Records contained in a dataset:
'''

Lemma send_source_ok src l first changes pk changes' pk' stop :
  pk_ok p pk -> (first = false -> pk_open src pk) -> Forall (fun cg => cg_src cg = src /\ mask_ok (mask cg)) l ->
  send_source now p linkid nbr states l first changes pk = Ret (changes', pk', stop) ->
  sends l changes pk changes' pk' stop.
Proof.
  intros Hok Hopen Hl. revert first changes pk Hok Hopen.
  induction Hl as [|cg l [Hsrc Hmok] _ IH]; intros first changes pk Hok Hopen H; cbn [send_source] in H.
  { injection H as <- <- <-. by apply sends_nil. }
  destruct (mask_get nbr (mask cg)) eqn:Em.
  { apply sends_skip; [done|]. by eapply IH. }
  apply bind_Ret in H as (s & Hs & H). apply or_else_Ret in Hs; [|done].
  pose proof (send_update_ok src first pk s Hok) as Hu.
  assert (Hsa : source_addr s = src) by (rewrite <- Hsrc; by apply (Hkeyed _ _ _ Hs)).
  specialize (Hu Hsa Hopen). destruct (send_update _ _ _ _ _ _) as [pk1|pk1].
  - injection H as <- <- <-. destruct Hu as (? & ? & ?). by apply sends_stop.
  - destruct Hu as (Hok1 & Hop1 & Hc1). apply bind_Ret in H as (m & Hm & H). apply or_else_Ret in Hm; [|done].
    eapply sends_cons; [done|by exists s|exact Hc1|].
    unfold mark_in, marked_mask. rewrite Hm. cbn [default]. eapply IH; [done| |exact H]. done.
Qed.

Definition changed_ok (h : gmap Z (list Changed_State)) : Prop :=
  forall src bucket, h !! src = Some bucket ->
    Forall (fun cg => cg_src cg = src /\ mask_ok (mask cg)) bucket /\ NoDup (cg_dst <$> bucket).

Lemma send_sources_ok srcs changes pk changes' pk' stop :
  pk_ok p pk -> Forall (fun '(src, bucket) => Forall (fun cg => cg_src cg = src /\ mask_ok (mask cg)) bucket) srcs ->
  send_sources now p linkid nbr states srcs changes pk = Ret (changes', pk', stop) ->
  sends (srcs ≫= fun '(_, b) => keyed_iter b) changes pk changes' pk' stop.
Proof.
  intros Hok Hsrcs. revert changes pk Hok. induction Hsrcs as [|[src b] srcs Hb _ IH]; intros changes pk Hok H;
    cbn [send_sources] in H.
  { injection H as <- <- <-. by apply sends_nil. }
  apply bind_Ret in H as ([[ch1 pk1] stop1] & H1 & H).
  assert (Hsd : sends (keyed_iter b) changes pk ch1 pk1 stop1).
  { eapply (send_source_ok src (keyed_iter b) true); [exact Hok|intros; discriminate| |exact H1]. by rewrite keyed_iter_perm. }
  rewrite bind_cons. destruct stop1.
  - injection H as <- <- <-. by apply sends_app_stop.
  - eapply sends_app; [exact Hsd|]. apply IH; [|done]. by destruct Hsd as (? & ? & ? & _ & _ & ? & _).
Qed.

'''

● **TRY IT**:
Output the records exactly, so that each line matches what was given.

● **SOLVED PROBLEM**:
Lemma send_source_ok src l first changes pk changes' pk' stop :
  pk_ok p pk -> (first = false -> pk_open src pk) -> Forall (fun cg => cg_src cg = src /\ mask_ok (mask cg)) l ->
  send_source now p linkid nbr states l first changes pk = Ret (changes', pk', stop) ->
  sends l changes pk changes' pk' stop.
Proof.
  intros Hok Hopen Hl. revert first changes pk Hok Hopen.
  induction Hl as [|cg l [Hsrc Hmok] _ IH]; intros first changes pk Hok Hopen H; cbn [send_source] in H.
  { injection H as <- <- <-. by apply sends_nil. }
  destruct (mask_get nbr (mask cg)) eqn:Em.
  { apply sends_skip; [done|]. by eapply IH. }
  apply bind_Ret in H as (s & Hs & H). apply or_else_Ret in Hs; [|done].
  pose proof (send_update_ok src first pk s Hok) as Hu.
  assert (Hsa : source_addr s = src) by (rewrite <- Hsrc; by apply (Hkeyed _ _ _ Hs)).
  specialize (Hu Hsa Hopen). destruct (send_update _ _ _ _ _ _) as [pk1|pk1].
  - injection H as <- <- <-. destruct Hu as (? & ? & ?). by apply sends_stop.
  - destruct Hu as (Hok1 & Hop1 & Hc1). apply bind_Ret in H as (m & Hm & H). apply or_else_Ret in Hm; [|done].
    eapply sends_cons; [done|by exists s|exact Hc1|].
    unfold mark_in, marked_mask. rewrite Hm. cbn [default]. eapply IH; [done| |exact H]. done.
Qed.

Definition changed_ok (h : gmap Z (list Changed_State)) : Prop :=
  forall src bucket, h !! src = Some bucket ->
    Forall (fun cg => cg_src cg = src /\ mask_ok (mask cg)) bucket /\ NoDup (cg_dst <$> bucket).

Lemma send_sources_ok srcs changes pk changes' pk' stop :
  pk_ok p pk -> Forall (fun '(src, bucket) => Forall (fun cg => cg_src cg = src /\ mask_ok (mask cg)) bucket) srcs ->
  send_sources now p linkid nbr states srcs changes pk = Ret (changes', pk', stop) ->
  sends (srcs ≫= fun '(_, b) => keyed_iter b) changes pk changes' pk' stop.
Proof.
  intros Hok Hsrcs. revert changes pk Hok. induction Hsrcs as [|[src b] srcs Hb _ IH]; intros changes pk Hok H;
    cbn [send_sources] in H.
  { injection H as <- <- <-. by apply sends_nil. }
  apply bind_Ret in H as ([[ch1 pk1] stop1] & H1 & H).
  assert (Hsd : sends (keyed_iter b) changes pk ch1 pk1 stop1).
  { eapply (send_source_ok src (keyed_iter b) true); [exact Hok|intros; discriminate| |exact H1]. by rewrite keyed_iter_perm. }
  rewrite bind_cons. destruct stop1.
  - injection H as <- <- <-. by apply sends_app_stop.
  - eapply sends_app; [exact Hsd|]. apply IH; [|done]. by destruct Hsd as (? & ? & ? & _ & _ & ? & _).
Qed.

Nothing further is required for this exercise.